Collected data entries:
***

(** X26. The message that [parse_email] returns is read exactly when the
    label [UNREAD] is not among the labels of the message, and its labels,
    read back from the stored text, are the labels of the message, when
    these have no comma and are not the one empty label. *)
Theorem parsed_labels (msg : Message.t) (t t' : nat) (data : EmailData.t) :
  parse_email' msg t = (Ok data, t') ->
  let label_ids := default [] (Message.labelIds msg) in
  (EmailData.is_read data = true <-> "UNREAD" ∉ label_ids)
  /\ (Forall comma_free label_ids -> label_ids <> [""] ->
      label_list (Some (EmailData.labels data)) = label_ids).
Proof.
  intros Hparse label_ids.
  destruct (parse_email_fields msg t t' data Hparse)
    as [_ [_ [_ [_ [_ [_ [Hread Hlabels]]]]]]].
  fold label_ids in Hread, Hlabels. split.
  - rewrite Hread, negb_true_iff, <- not_true_iff_false, list_mem_spec.
    reflexivity.
  - intros Hall Hne. rewrite Hlabels.
    apply (label_list_join label_ids Hall Hne).
Qed.

(** X27. The sender, the recipient and the subject of a parsed message
    are the values of the last header named exactly [From], [To] and
    [Subject]; without such a header they are the empty text, the empty
    text and [(No Subject)], never null. *)
Theorem parsed_headers (msg : Message.t) (t t' : nat) (data : EmailData.t) :
  parse_email' msg t = (Ok data, t') ->
  let headers := Payload.headers (Message.payload msg) in
  EmailData.from_address data = default "" (last_header "From" headers)
  /\ EmailData.to_address data = default "" (last_header "To" headers)
  /\ EmailData.subject data
     = default "(No Subject)" (last_header "Subject" headers)
  /\ (forall k pre post v,
        headers = pre ++ Header.mk k v :: post ->
        Forall (fun h => Header.name h <> k) post ->
        last_header k headers = Some v)
  /\ (forall k, Forall (fun h => Header.name h <> k) headers ->
        last_header k headers = None).
Proof.
  intros Hparse headers.
  destruct (parse_email_fields msg t t' data Hparse)
    as [_ [_ [Hfrom [Hto [Hsubject _]]]]].
  fold headers in Hfrom, Hto, Hsubject.
  assert (Hnone : forall k hs, Forall (fun h => Header.name h <> k) hs ->
                    last_header k hs = None).
  { intros k hs H. induction H as [|h hs Hh H IH]; cbn [last_header];
      [reflexivity|].
    rewrite IH, (str_eqb_ne _ _ Hh). reflexivity. }
  split; [exact Hfrom|]. split; [exact Hto|]. split; [exact Hsubject|].
  split.
  - intros k pre post v Heq Hpost. rewrite Heq. clear Heq.
    induction pre as [|h pre IH];
      cbn [app last_header].
    + rewrite (Hnone k post Hpost). cbn. rewrite str_eqb_eq by reflexivity.
      reflexivity.
    + rewrite IH. reflexivity.
  - intros k. apply Hnone.
Qed.

(** X30. The date of a parsed message: none without a [Date] header;
    the date that the header gives when it can be parsed, without any
    reading of the clock; and, when the header cannot be parsed, the
    reading of the clock at that moment. *)
Theorem parsed_date (msg : Message.t) (t t' : nat) (data : EmailData.t) :
  parse_email' msg t = (Ok data, t') ->
  match last_header "Date" (Payload.headers (Message.payload msg)) with
  | None => EmailData.received_date data = None /\ t' = t
  | Some date =>
      match parsedate_to_datetime date with
      | Some d => EmailData.received_date data = Some d /\ t' = t
      | None => EmailData.received_date data = Some (clock t) /\ t' = S t
      end
  end.
Proof.
  unfold parse_email. rewrite !headers_dict_get.
  assert (Hbodies : forall (m : M (option string * option string)) t0,
             snd (m t0) = t0 -> forall b t1, m t0 = (Ok b, t1) -> t1 = t0).
  { intros m t0 H b t1 Heq. rewrite Heq in H. exact H. }
  assert (Hparts : forall parts a b t0,
             snd (parse_parts decode_body parts a b t0) = t0).
  { induction parts as [|p parts IH]; intros a b t0; cbn [parse_parts];
      [reflexivity|].
    destruct (Body.data (Part.body p)) as [d|]; [|apply IH].
    destruct (str_eqb (Part.mimeType p) "text/plain").
    - unfold bind, lift. destruct (decode_body d); [apply IH|reflexivity].
    - destruct (str_eqb (Part.mimeType p) "text/html"); [|apply IH].
      unfold bind, lift. destruct (decode_body d); [apply IH|reflexivity]. }
  assert (Htick : forall t0,
             snd ((match Payload.parts (Message.payload msg) with
                   | Some parts => parse_parts decode_body parts None None
                   | None =>
                       match Payload.body (Message.payload msg) with
                       | Some (Body.mk (Some data)) =>
                           body_data <- lift (decode_body data) ;;
                           if str_eqb (Payload.mimeType (Message.payload msg))
                                "text/plain"
                           then ret (Some body_data, None)
                           else if str_eqb
                                     (Payload.mimeType (Message.payload msg))
                                     "text/html"
                           then ret (None, Some body_data)
                           else ret (None, None)
                       | _ => ret (None, None)
                       end
                   end) t0) = t0).
  { intros t0. destruct (Payload.parts (Message.payload msg)); [apply Hparts|].
    destruct (Payload.body (Message.payload msg)) as [[[d|]]|];
      try reflexivity.
    unfold bind, lift. destruct (decode_body d); [|reflexivity].
    destruct (str_eqb _ _); [reflexivity|].
    destruct (str_eqb _ _); reflexivity. }
  destruct (last_header "Date" (Payload.headers (Message.payload msg)))
    as [date|].
  - destruct (parsedate_to_datetime date) as [d|].
    + rewrite bind_ret. unfold bind at 1.
      match goal with
      | |- context [match ?m t with _ => _ end] =>
          pose proof (Htick t) as Ht; destruct (m t) as [[b|x] t2]
      end; [|discriminate].
      cbn in Ht. subst t2. intros [= <- <-]. split; reflexivity.
    + unfold bind at 1. unfold bind at 1. unfold utcnow at 1. cbn [ret].
      unfold bind at 1.
      match goal with
      | |- context [match ?m (S t) with _ => _ end] =>
          pose proof (Htick (S t)) as Ht; destruct (m (S t)) as [[b|x] t2]
      end; [|discriminate].
      cbn in Ht. subst t2. intros [= <- <-]. split; reflexivity.
  - rewrite bind_ret. unfold bind at 1.
    match goal with
    | |- context [match ?m t with _ => _ end] =>
        pose proof (Htick t) as Ht; destruct (m t) as [[b|x] t2]
    end; [|discriminate].
    cbn in Ht. subst t2. intros [= <- <-]. split; reflexivity.
Qed.

End FetchFacts.

Lemma sample_parse :
  parse_email (fun _ => day 3) sample_parsedate sample_decode sample_message
    0%nat
  = (Ok sample_data, 1%nat).
Proof. vm_compute. reflexivity. Qed.

Lemma parsed_labels_witness :
  (EmailData.is_read sample_data = true <-> "UNREAD" ∉ ["INBOX"; "UNREAD"])
  /\ (Forall comma_free ["INBOX"; "UNREAD"] -> ["INBOX"; "UNREAD"] <> [""] ->
      label_list (Some (EmailData.labels sample_data)) = ["INBOX"; "UNREAD"]).
Proof.
  apply (parsed_labels (fun _ => day 3) sample_parsedate sample_decode
           sample_message 0%nat 1%nat sample_data).
  exact sample_parse.
Defined.

Lemma parsed_headers_witness :
  EmailData.from_address sample_data
  = default ""
      (last_header "From" (Payload.headers (Message.payload sample_message)))
  /\ EmailData.to_address sample_data
     = default ""
         (last_header "To" (Payload.headers (Message.payload sample_message)))
  /\ EmailData.subject sample_data
     = default "(No Subject)"
         (last_header "Subject"
            (Payload.headers (Message.payload sample_message))).
Proof.
  destruct (parsed_headers (fun _ => day 3) sample_parsedate sample_decode
              sample_message 0%nat 1%nat sample_data sample_parse)
    as [H1 [H2 [H3 _]]].
  repeat split; assumption.
Defined.

Lemma parsed_date_witness :
  EmailData.received_date sample_data = Some (day 3) /\ 1%nat = 1%nat.
Proof.
  exact (parsed_date (fun _ => day 3) sample_parsedate sample_decode
           sample_message 0%nat 1%nat sample_data sample_parse).
Defined.

(** ** Storing a message *)

Lemma find_message_some (message_id : string) (rows : list Row.t) (r : Row.t) :
  find_message message_id rows = Some r ->
  r ∈ rows /\ Row.message_id r = message_id.
Proof.
  unfold find_message. induction rows as [|r0 rows IH]; cbn [List.find];
    [discriminate|].
  destruct (str_eqb (Row.message_id r0) message_id) eqn:E.
  - intros [= <-]. apply str_eqb_true in E. split; [apply list_elem_of_here|].
    exact E.
  - intros H. apply IH in H as [Hin Hm]. split; [|exact Hm].
    apply elem_of_cons. right. exact Hin.
Qed.

Lemma find_message_none (message_id : string) (rows : list Row.t) :
  find_message message_id rows = None ->
  message_id ∉ map Row.message_id rows.
Proof.
  unfold find_message. induction rows as [|r0 rows IH]; cbn [List.find map].
  - intros _. apply not_elem_of_nil.
  - destruct (str_eqb (Row.message_id r0) message_id) eqn:E; [discriminate|].
    intros H. apply str_eqb_false in E. apply not_elem_of_cons.
    split; [congruence|apply IH, H].
Qed.

Lemma update_message_keys (message_id : string) (f : Row.t -> Row.t)
    (rows : list Row.t) :
  (forall r, Row.id (f r) = Row.id r) ->
  (forall r, Row.message_id r = message_id -> Row.message_id (f r) = message_id) ->
  map Row.id (update_message message_id f rows) = map Row.id rows
  /\ map Row.message_id (update_message message_id f rows)
     = map Row.message_id rows.
Proof.
  intros Hid Hm. induction rows as [|r rows [IH1 IH2]];
    cbn [update_message map]; [split; reflexivity|].
  destruct (str_eqb (Row.message_id r) message_id) eqn:E; cbn [map].
  - apply str_eqb_true in E. rewrite Hid, (Hm r E), E. split; reflexivity.
  - rewrite IH1, IH2. split; reflexivity.
Qed.

Lemma find_message_update (message_id : string) (f : Row.t -> Row.t)
    (rows : list Row.t) (r : Row.t) :
  find_message message_id rows = Some r ->
  Row.message_id (f r) = message_id ->
  find_message message_id (update_message message_id f rows) = Some (f r).
Proof.
  unfold find_message. intros Hfind Hm.
  induction rows as [|r0 rows IH]; cbn [List.find update_message] in *;
    [discriminate|].
  destruct (str_eqb (Row.message_id r0) message_id) eqn:E.
  - injection Hfind as <-. cbn [List.find].
    rewrite (str_eqb_eq _ _ Hm). reflexivity.
  - cbn [List.find]. rewrite E. apply IH, Hfind.
Qed.

Lemma update_message_others (message_id : string) (f : Row.t -> Row.t)
    (rows : list Row.t) (r : Row.t) :
  r ∈ rows -> Row.message_id r <> message_id ->
  r ∈ update_message message_id f rows.
Proof.
  intros Hin Hne. induction rows as [|r0 rows IH]; cbn [update_message];
    [exact Hin|].
  apply elem_of_cons in Hin as [->|Hin].
  - rewrite (str_eqb_ne _ _ Hne). apply list_elem_of_here.
  - destruct (str_eqb (Row.message_id r0) message_id);
      apply elem_of_cons; right; [exact Hin|apply IH, Hin].
Qed.

Lemma find_message_app (message_id : string) (rows : list Row.t) (r : Row.t) :
  find_message message_id rows = None ->
  Row.message_id r = message_id ->
  find_message message_id (rows ++ [r]) = Some r.
Proof.
  unfold find_message. intros Hnone Hm.
  induction rows as [|r0 rows IH]; cbn [List.find app] in *.
  - rewrite (str_eqb_eq _ _ Hm). reflexivity.
  - destruct (str_eqb (Row.message_id r0) message_id); [discriminate|].
    apply IH, Hnone.
Qed.



Section StoreFacts.

Variable new_id : list Row.t -> Z.
Hypothesis new_id_fresh : forall rows, new_id rows ∉ map Row.id rows.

***

*WHAT YOU ARE ASKED TO DO*
Restate, word for word and with nothing added, the lines from the beginning of the records above through the line that contains "fold label_ids in Hread, Hlabels. split.".

*RESPONSE TO THIS EXERCISE*
(** X26. The message that [parse_email] returns is read exactly when the
    label [UNREAD] is not among the labels of the message, and its labels,
    read back from the stored text, are the labels of the message, when
    these have no comma and are not the one empty label. *)
Theorem parsed_labels (msg : Message.t) (t t' : nat) (data : EmailData.t) :
  parse_email' msg t = (Ok data, t') ->
  let label_ids := default [] (Message.labelIds msg) in
  (EmailData.is_read data = true <-> "UNREAD" ∉ label_ids)
  /\ (Forall comma_free label_ids -> label_ids <> [""] ->
      label_list (Some (EmailData.labels data)) = label_ids).
Proof.
  intros Hparse label_ids.
  destruct (parse_email_fields msg t t' data Hparse)
    as [_ [_ [_ [_ [_ [_ [Hread Hlabels]]]]]]].
  fold label_ids in Hread, Hlabels. split.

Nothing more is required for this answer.